## **Libraries Import**

In [104]:
import kagglehub
import pandas as pd
from sklearn.model_selection import train_test_split
import re
from tokenizers import Tokenizer
from tokenizers.models import WordLevel
from tokenizers.trainers import WordLevelTrainer
from tokenizers.pre_tokenizers import Whitespace

## **Task 1**

In [105]:
# Download latest version
path = kagglehub.dataset_download("atharvjairath/empathetic-dialogues-facebook-ai")

print("Path to dataset files:", path)

Path to dataset files: /kaggle/input/empathetic-dialogues-facebook-ai


In [106]:
# The path provided by kagglehub
dataset_path = "/kaggle/input/empathetic-dialogues-facebook-ai/emotion-emotion_69k.csv"

# Load the dataset into a pandas DataFrame
df = pd.read_csv(dataset_path)
print(f"Dataset loaded successfully. Total rows: {len(df)}")

# First, split into 80% train and 20% temporary (for val + test)
train_df, temp_df = train_test_split(df, test_size=0.2, random_state=42)

# Next, split the 20% temporary set in half to get 10% validation and 10% test
val_df, test_df = train_test_split(temp_df, test_size=0.5, random_state=42)

print(f"Training set size: {len(train_df)}")
print(f"Validation set size: {len(val_df)}")
print(f"Test set size: {len(test_df)}")

Dataset loaded successfully. Total rows: 64636
Training set size: 51708
Validation set size: 6464
Test set size: 6464


In [107]:
def normalize_text(text):
    text = str(text).lower()
    
    # Rule 1: Remove "customer :" or "agent :" from the BEGINNING of the string
    text = re.sub(r'^(customer|agent)\s*:\s*', '', text, flags=re.I).strip()

    # Rule 2: Remove "agent :" from the END of the string
    text = re.sub(r'agent\s*:\s*$', '', text, flags=re.I).strip()

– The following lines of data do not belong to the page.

Lemma ingest_row_records_ok (lc lv : nat) (header data_row : list string)
    (s : ingest) :
  records_ok s → records_ok (ingest_row lc lv header s data_row).
Proof.
  intros [Hv Hh]. unfold ingest_row.
  set (s0 := mkIngest _ _ _ _ ∅ _).
  assert (H0 : records_ok s0) by (split; [intros x [=] | exact Hh]).
  destruct (columns_records_ok lc lv (zip header data_row) s0 H0) as [Hv1 Hh1].
  split; cbn [vlan_data heap]; [exact Hv1 | now apply store_append_ok].
Qed.

Lemma rows_records_ok (lc lv : nat) (header : list string)
    (rows : list (list string)) (s : ingest) :
  records_ok s → records_ok (foldl (ingest_row lc lv header) s rows).
Proof.
  revert s. induction rows as [|row rows IH]; intros s H; [exact H|].
  cbn [foldl]. now apply IH, ingest_row_records_ok.
Qed.

(** The exclude lines of every record that ingestion stores are
    [ip dhcp exclude-address] lines or single characters. *)
Lemma get_bulkedit_data_records_ok (csv_rows : list (list string)) (e : entry)
    (vl : list vlanrec) :
  vlans_of (heap (get_bulkedit_data csv_rows)) e = Some vl →
  Forall excludes_ok vl.
Proof.
  assert (H : records_ok (get_bulkedit_data csv_rows)).
  { unfold get_bulkedit_data. cbn.
    assert (H0 : records_ok (mkIngest [] (mkStore [∅] [[]]) "error" "" ∅ [])).
    { split; [intros x [=] | repeat constructor]. }
    destruct csv_rows as [|header rows]; [exact H0|].
    now apply rows_records_ok. }
  destruct H as [_ H]. destruct e as [|c l]; [discriminate|]. cbn.
  intros Hl. exact (proj1 (Forall_lookup _ _) H l vl Hl).
Qed.

Lemma vlan_lines_vlan (s : string) (l : list string) :
  vlan_lines (("vlan " +:+ s) :: l) = ("vlan " +:+ s) :: vlan_lines l.
Proof. unfold vlan_lines. cbn [List.filter]. now rewrite startswith_app. Qed.

Lemma vlan_lines_skip (x : string) (l : list string) :
  Py.startswith "vlan " x = false → vlan_lines (x :: l) = vlan_lines l.
Proof. intros H. unfold vlan_lines. cbn [List.filter]. now rewrite H. Qed.

Lemma vlan_block_vlan_lines (v : vlanrec) :
  is_Some (v !! "vlan_id") → vlan_lines (cmds (vlan_block v).2) = [vlan_line v].
Proof.
  intros [id Hid]. unfold vlan_block, vlan_line.
  rewrite (getitem_bind v "vlan_id" id) by exact Hid. rewrite Hid.
  cbn [add_cmds snd cmds from_option]. now rewrite vlan_lines_vlan.
Qed.

Lemma dhcp_excludes_block_vlan_lines (v : vlanrec) :
  excludes_ok v → no_vlan_line (dhcp_excludes_block v).
Proof.
  intros H. unfold no_vlan_line.
  destruct (v !! "dhcp_excludes") as [x|] eqn:Hx.
  - rewrite (dhcp_excludes_block_cmds v x Hx). now apply H.
  - unfold dhcp_excludes_block. now rewrite Hx.
Qed.

Lemma vrrp_block_vlan_lines (v : vlanrec) :
  is_Some (v !! "vlan_id") →
  vlan_lines (cmds (vrrp_block v).2)
  = if vrrp_emitted v then [vlan_line v] else [].
Proof.
  intros [id Hid]. unfold vrrp_emitted.
  destruct (truthy (v !! "vrrp_id")) eqn:Ht; cbn [andb].
  - destruct (truthy_Some _ Ht) as [vid Hvid]. rewrite Hvid in Ht.
    rewrite (vrrp_block_out v vid id Hvid Ht Hid).
    destruct (v !! "vrrp_ip") as [ip|]; [|reflexivity].
    destruct (truthy (Some ip)); [|reflexivity].
    unfold vlan_line. rewrite Hid. cbn [snd cmds app from_option].
    rewrite !vlan_lines_skip by reflexivity.
    rewrite vlan_lines_vlan. f_equal.
    destruct (v !! "vrrp_priority") as [p|]; [|reflexivity].
    now destruct (truthy (Some p)).
  - unfold vrrp_block. now rewrite Ht.
Qed.

(** The [vlan <id>] lines of a record: its header, and one more when its
    VRRP block is emitted. *)
Lemma build_vlan_vlan_lines (v : vlanrec) :
  emittable v = true → excludes_ok v →
  vlan_lines (cmds (build_vlan v).2)
  = vlan_line v :: (if vrrp_emitted v then [vlan_line v] else []).
Proof.
  intros Hem Hex. destruct (emittable_inv v Hem) as (Hid & _ & _).
  rewrite (build_vlan_cmds v Hem), !vlan_lines_app.
  rewrite (vlan_block_vlan_lines v Hid), (vrrp_block_vlan_lines v Hid).
  rewrite (nvl_interface_block v), (nvl_access_port_block v),
    (nvl_dhcp_pool_block v), (dhcp_excludes_block_vlan_lines v Hex).
  reflexivity.
Qed.

Lemma for_each_build_vlan (vl : list vlanrec) :
  Forall (λ v, emittable v = true) vl → Forall excludes_ok vl →
  ok (for_each vl build_vlan)
  ∧ vlan_lines (cmds (for_each vl build_vlan).2)
    = flat_map (λ v, vlan_line v :: (if vrrp_emitted v then [vlan_line v] else [])) vl.
Proof.
  induction vl as [|v vl IH]; intros Hem Hex.
  - split; [apply ok_ret | reflexivity].
  - apply Forall_cons in Hem as [Hv Hem]. apply Forall_cons in Hex as [Hx Hex].
    destruct (IH Hem Hex) as [Hok Hlines].
    assert (Hokv : ok (build_vlan v)).
    { exists tt. now rewrite (build_vlan_blocks v Hv). }
    cbn [for_each flat_map]. rewrite (seq_ok _ _ Hokv). cbn [fst snd]. split.
    + exact Hok.
    + cbn [out_app cmds]. rewrite vlan_lines_app, Hlines.
      now rewrite (build_vlan_vlan_lines v Hv Hx).
Qed.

    # Rule 3: Handle punctuation and whitespace
    text = re.sub(r"([?.!,])", r" \1 ", text)
    text = re.sub(r'\s+', ' ', text).strip()
    return text

In [108]:
# Apply the function to the correct columns in all three data splits
for df_split in [train_df, val_df, test_df]:
    df_split['Situation_normalized'] = df_split['Situation'].apply(normalize_text)
    df_split['empathetic_dialogues_normalized'] = df_split['empathetic_dialogues'].apply(normalize_text)
    df_split['labels_normalized'] = df_split['labels'].apply(normalize_text)

In [109]:
# Create a list of all text from the training set to build the vocabulary
corpus = list(train_df['empathetic_dialogues_normalized']) + \
         list(train_df['Situation_normalized']) + \
         list(train_df['labels_normalized'])

# We need an iterator for the tokenizer training
def corpus_iterator():
    for text in corpus:
        yield text

In [110]:
# Initialize a tokenizer
tokenizer = Tokenizer(WordLevel(unk_token="<unk>"))
tokenizer.pre_tokenizer = Whitespace()

# Define the trainer
trainer = WordLevelTrainer(special_tokens=["<pad>", "<bos>", "<eos>", "<unk>"])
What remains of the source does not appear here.